Section 3.2Sponsor Approval Rights.  The Company agrees with Sponsor that, for so long as the Sponsor Higher Condition is satisfied, the Company shall not, and shall cause its Subsidiaries not to, directly or indirectly (whether by merger, consolidation, amendment of this Agreement or otherwise) without the prior written approval of the Sponsor:
(a)enter into, amend, supplement, waive or otherwise modify the terms of any transaction or agreement between the Company or any of its Subsidiaries, on the one hand, and any Selling Stockholders described in clauses (i) and (ii) of the definition of Seller Affiliated Transferee, the GFI Representative or their respective Affiliates, on the other hand or any other Affiliate Transaction (provided that any transaction between the Company, on the one hand, and a Person that would be an Affiliate of the GFI Representative but for the proviso contained in the definition of “Affiliate” shall be deemed to be an Affiliate Transaction requiring such approval unless it meets the requirements in either the succeeding clause (x) or (y)), other than (x) transactions and agreements between the Company or any of its Subsidiaries and Affiliates of the GFI Representative who are engaged on an arm’s-length basis to provide goods or services on construction projects undertaken by the Company or any of its Subsidiaries for customers to the extent that such goods and services, in the reasonable judgment of the Company, could not be obtained from an unaffiliated third party at materially lower prices while maintaining at least the same quality and (y) the exercise of any rights under any agreements as set forth on Schedule C attached hereto (without giving effect to any amendment, supplement, waiver or other modification executed after the Initial Closing Date);
(b)hire or remove the Chief Executive Officer or any other executive officer of the Company or its Subsidiaries or
(c)except as set forth in Section 5.2(d), increase or decrease the size of the Board of Directors.  

ARTICLE IV

TRANSFER

Section 4.1Selling Stockholder Transfers and Joinders.  The Selling Stockholders agree among themselves and with the GFI Representative that, unless waived in writing by the GFI Representative (in which case the holdings of such transferee shall not be included for purposes of determining whether the Seller Higher Condition or the Seller Minimum Condition is satisfied), if a Selling Stockholder effects any Transfer of Common Stock to a Seller Affiliated Transferee, such Seller Affiliated Transferee shall, if not a party hereto, within five (5) days of such Transfer, execute and deliver to the Company and the other parties hereto a joinder to this Agreement, in form and substance reasonably acceptable to the GFI Representative, in which such Seller Affiliated Transferee agrees to be an “Selling Stockholder” for all purposes of this Agreement, including Section 2.1 hereof, and which provides that such Seller Affiliated Transferee shall be bound by and shall fully comply with the terms of this Agreement.

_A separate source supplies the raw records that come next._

Definition close_confirm_round (instance_id : Uuid) (reason : string) : HM unit :=
  fx (close_outbox (ClosePhase INSTANCE_KIND (uuid_to_string instance_id) PHASE_CONFIRM) reason).

Definition fail_graph (failed : InstanceBridgeInStatus) (graph : Graph) : HM unit :=
  let r := graph_ref (gr_graph_id graph) in
  fx (close_outbox (CloseAggregate (ar_kind r) (ar_id r))
        ("instance " +:+ instance_status_str failed));;
  hm_iter (λ phase, fx (cancel_phase_jobs_for_aggregate r phase)) [JOB_PHASE; GRAPH_PHASE_POST];;
  fx (wake (slot_ref (gr_operator_pubkey graph) (as_u64 (gr_kickoff_index graph)))).

Definition enter_failure (instance : Instance_) (failed : InstanceBridgeInStatus) : HM unit :=
  let instance_id := it_instance_id instance in
  let reason := "instance " +:+ instance_status_str failed in
  on_tables (obsolete_instance_graphs_except instance_id None);;
  fx (close_outbox (CloseAggregate INSTANCE_KIND (uuid_to_string instance_id)) reason);;
  hm_iter (λ phase, fx (cancel_phase_jobs phase))
    [PHASE_ANSWER; PHASE_PRESIGN; PHASE_CONFIRM; PHASE_POST];;
  graphs ← on_tables (get_graphs_by_instance_id instance_id);
  hm_iter (fail_graph failed) graphs;;
  sessions ← on_tables (list_pending_graph_inits_by_instance instance_id);
  hm_iter (λ session, release_setup_session session reason;; mret tt) sessions;;
  if deletes_key_on_entry failed then request_key_delete instance "failure" else mret tt.

Definition on_entered (instance : Instance_) (next : InstanceBridgeInStatus) : HM unit :=
  match next with
  | CommitteesAnswered => fx (cancel_phase_jobs PHASE_ANSWER)
  | Presigned =>
      if bool_decide (ia_actor self = Committee) then job JOB_START_PEGIN_CONFIRM "" else mret tt
  | RelayerL1Broadcasted =>
      close_confirm_round (it_instance_id instance) "Peg-In-Confirm confirmed";;
      if ia_relayer self then job JOB_POST_PEGIN_DATA "" else mret tt
  | RelayerL2Minted =>
      close_confirm_round (it_instance_id instance) "minted on Goat";;
      fx (cancel_phase_jobs PHASE_CONFIRM);;
      fx (cancel_phase_jobs PHASE_POST)
  | _ => if is_failed next then enter_failure instance next else mret tt
  end.

(** The columns a transition to [next] writes. *)
Definition transition_update (instance : Instance_) (status next : InstanceBridgeInStatus)
    (transition : Transition) : InstanceUpdate :=
  let update := (new_with_instance_id (it_instance_id instance))
    <| iu_status := Some (instance_status_str next) |>
    <| iu_only_if_status_in := Some [instance_status_str status] |>
    <| iu_btc_height := tr_prepare_height transition |>
    <| iu_committees_answers := tr_committees_answers transition |>
    <| iu_post_pegin_txhash := tr_post_pegin_txhash transition |> in
  match tr_committees_answers transition, next with
  | Some answers, CommitteesAnswered =>
      match pegin_txids (instance <| it_committees_answers := answers |>) with
      | Ok (deposit, confirm, cancel) =>
          update <| iu_btc_txid := Some deposit |> <| iu_pegin_confirm_txid := Some confirm |>
                 <| iu_pegin_cancel_txid := Some cancel |>
      | Err _ => update
      end
  | _, _ => update
  end.

Definition commit_transition (instance : Instance_) (status : InstanceBridgeInStatus)
    (transition : Transition) : HM unit :=
  let instance_id := it_instance_id instance in
  final_status ←
    match filter_some (λ next, negb (bool_decide (next = status))) (tr_next transition),
          tr_post_pegin_txhash transition with
    | Some next, _ =>
        updated ← on_tables (update_instance (transition_update instance status next transition));
        if negb updated then
          throw (Transient ["instance " +:+ uuid_to_string instance_id +:+ " left status " +:+
                            instance_status_str status +:+ " during the apply"])
        else on_entered instance next;; mret next
    | None, Some tx_hash =>
        on_tables (update_instance ((new_with_instance_id instance_id)
          <| iu_post_pegin_txhash := Some tx_hash |>));; mret status
    | None, None => mret status
    end;
  (if is_some (tr_prepare_height transition) then job JOB_CONFIRM_INSTANCE "" else mret tt);;
  (if tr_delete_key transition then request_key_delete instance "success" else mret tt);;
  hm_iter alert (tr_alerts transition);;
  set_projection final_status.

Definition apply_pegin_request (status : InstanceBridgeInStatus) (payload : bytes) :
    HM ApplyOutcome :=
  if negb (bool_decide (status = UserInited)) then mret Applied
  else
    (if bool_decide (ia_actor self = Committee) then job JOB_ANSWER_PEGIN_REQUEST payload
     else mret tt);;
    mret Applied.

Definition apply_round_message (instance_id : Uuid) (status : InstanceBridgeInStatus)
    (kind : string) (payload : bytes) : HM ApplyOutcome :=
  match inbound_decode payload with
  | Err error =>
      mret (Rejected ("malformed " +:+ kind +:+ " event: " +:+ default ""%string (head error)))
  | Ok inbound =>
      if bool_decide (im_author inbound = ia_local_peer self) then mret Applied
      else match route_action kind (ia_actor self) with
           | None =>
               mret (Rejected (kind +:+ " is not handled by " +:+ actor_to_string (ia_actor self)))
           | Some action =>
               if negb (ia_relayer self) && negb (holds_instance_key (ia_membership self) instance_id)
               then mret Applied
               else if bool_decide (status = UserInited) then
                 mret (Waiting (waiting_on (ac_aggregate ctx) "committee answers not recorded yet"))
               else if is_failed status || bool_decide (status = RelayerL2Minted) ||
                       (bool_decide (status = RelayerL1Broadcasted) &&
                        negb (bool_decide (kind = "PeginConfirmPartialSig"%string)))
               then mret Applied
               else
                 fx (enqueue_job (with_deadline (ac_now ctx + PARKED_MESSAGE_TTL_SECS)
                       (job_spec (ac_aggregate ctx) PHASE_CONFIRM action PoolNetwork payload)));;
                 mret Applied
           end
  end.

(** A follow-up job of a plan. *)
Definition enqueue_next (round_over : bool) (n : NextJob) : HM unit :=
  let phase := job_phase (nx_action n) in
  if round_over && bool_decide (phase = PHASE_CONFIRM) then mret tt
  else
    let spec := job_spec (ac_aggregate ctx) phase (nx_action n) PoolNetwork (nx_params n) in
    fx (enqueue_job
          (match nx_delay_secs n with
           | Some delay => with_run_after (ac_now ctx + Z.max delay 0) spec
           | None => spec
           end)).

(** One session per (instance, operator). *)
Definition start_graph (instance_id : Uuid) (start : StartGraph) : HM unit :=
  existing ← on_tables (find_pending_graph_init_by_instance_and_operator_pubkey instance_id
                          (sg_operator_pubkey start));
  graph_id ←
    match existing with
    | Some session => mret (pg_graph_id session)
    | None =>
        on_tables (upsert_pending_graph_init instance_id (sg_operator_pubkey start)
                     (sg_graph_id start));;
        mret (sg_graph_id start)
    end;
  event ← lift (operator_start_event instance_id graph_id (sg_operator_pubkey start));
  record_event_in event.

Definition apply_plan (instance : Instance_) (status : InstanceBridgeInStatus) (plan : InstancePlan) :
    HM unit :=
  let round_over := confirm_round_over status in
  hm_iter (λ message,
    if round_over && bool_decide (pm_phase_ref message = PHASE_CONFIRM) then mret tt
    else fx (send (planned_outbox message))) (pl_messages plan);;
  hm_iter (enqueue_next round_over) (pl_next plan);;
  match pl_start_graph plan with
  | Some start => if is_failed status then mret tt else start_graph (it_instance_id instance) start
  | None => mret tt
  end;;
  hm_iter (λ r, fx (wake r)) (pl_wake_refs plan).

(** The alert of a job that failed for good, if any. *)
Definition failure_alert (action : string) : option InstanceAlert :=
  if decide (action = JOB_ANSWER_PEGIN_REQUEST) then Some AnswerPeginRequestFailed
  else if decide (action = JOB_CONFIRM_INSTANCE) then Some ConfirmInstanceRejected
  else if decide (action ∈ [JOB_START_PEGIN_CONFIRM; JOB_PEGIN_CONFIRM_VOTE; JOB_PEGIN_CONFIRM_SIGN;
                            JOB_BROADCAST_PEGIN_CONFIRM]) then Some PeginConfirmRoundFailed
  else None.

Definition finish_job_result (status : InstanceBridgeInStatus) (result : JobResultEvent) :
    HM ApplyOutcome :=
  storage (clear_engine_job_result (jr_job_id result) (ac_now ctx));;
  set_projection status;;
  mret Applied.

Definition apply_job_result (instance : Instance_) (status : InstanceBridgeInStatus)
    (result : JobResultEvent) : HM ApplyOutcome :=
  let action := jr_action result in
  if decide (action = JOB_DELETE_INSTANCE_KEY) then
    match jr_outcome result with
    | ResultDone bytes =>
        if (unwrap_or (key_delete_result_from_slice bytes) (false, ""%string)).1 then
          on_tables (update_instance ((new_with_instance_id (it_instance_id instance))
            <| iu_key_deleted := Some true |>));; mret tt
        else mret tt
    | ResultFailed _ => alert KeyDeleteFailed
    | ResultCancelled | ResultPoisoned _ => mret tt
    end;;
    finish_job_result status result
  else if decide (action = JOB_POST_PEGIN_DATA) then
    match jr_outcome result with
    | ResultFailed _ => alert PostPeginDataRejected
    | _ => mret tt
    end;;
    finish_job_result status result
  else if decide (action ∈ INSTANCE_JOBS) then
    match jr_outcome result with
    | ResultDone bytes =>
        match instance_plan_decode bytes with
        | Err error => mret (Rejected ("malformed plan from " +:+ action +:+ ": " +:+
                                       default ""%string (head error)))
        | Ok plan => apply_plan instance status plan;; finish_job_result status result
        end
    | ResultFailed _ =>
        match failure_alert action with Some a => alert a | None => mret tt end;;
        finish_job_result status result
    | ResultCancelled | ResultPoisoned _ => finish_job_result status result
    end
  else mret (Rejected ("unknown instance job action " +:+ action)).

Section 4.2Sponsor Transfers and Joinders.  The Sponsor agrees unless waived in writing by the Sponsor (in which case the holdings of such transferee shall not be included for purposes of determining whether the Sponsor Higher Condition or the Sponsor Minimum Condition is satisfied), if the Sponsor or any Sponsor Affiliated Transferee effects any Transfer of Common Stock to a Sponsor Affiliated Transferee, such Sponsor Affiliated Transferee shall, if not a party hereto, within five (5) days of such Transfer, execute and deliver to the Company and the other parties hereto a joinder to this Agreement, in form and substance reasonably acceptable to the Sponsors, in which such Sponsor Affiliated Transferee agrees to be a “Sponsor Affiliated Transferee” for all purposes of this Agreement, and which provides that such Sponsor Affiliated Transferee shall be bound by and shall fully comply with the terms of this Agreement.  For the avoidance of doubt, the persons set forth on Schedule A-1 and Schedule A-2 and M III LP and their respective transferees shall not be deemed Sponsor Affiliated Transferees hereunder.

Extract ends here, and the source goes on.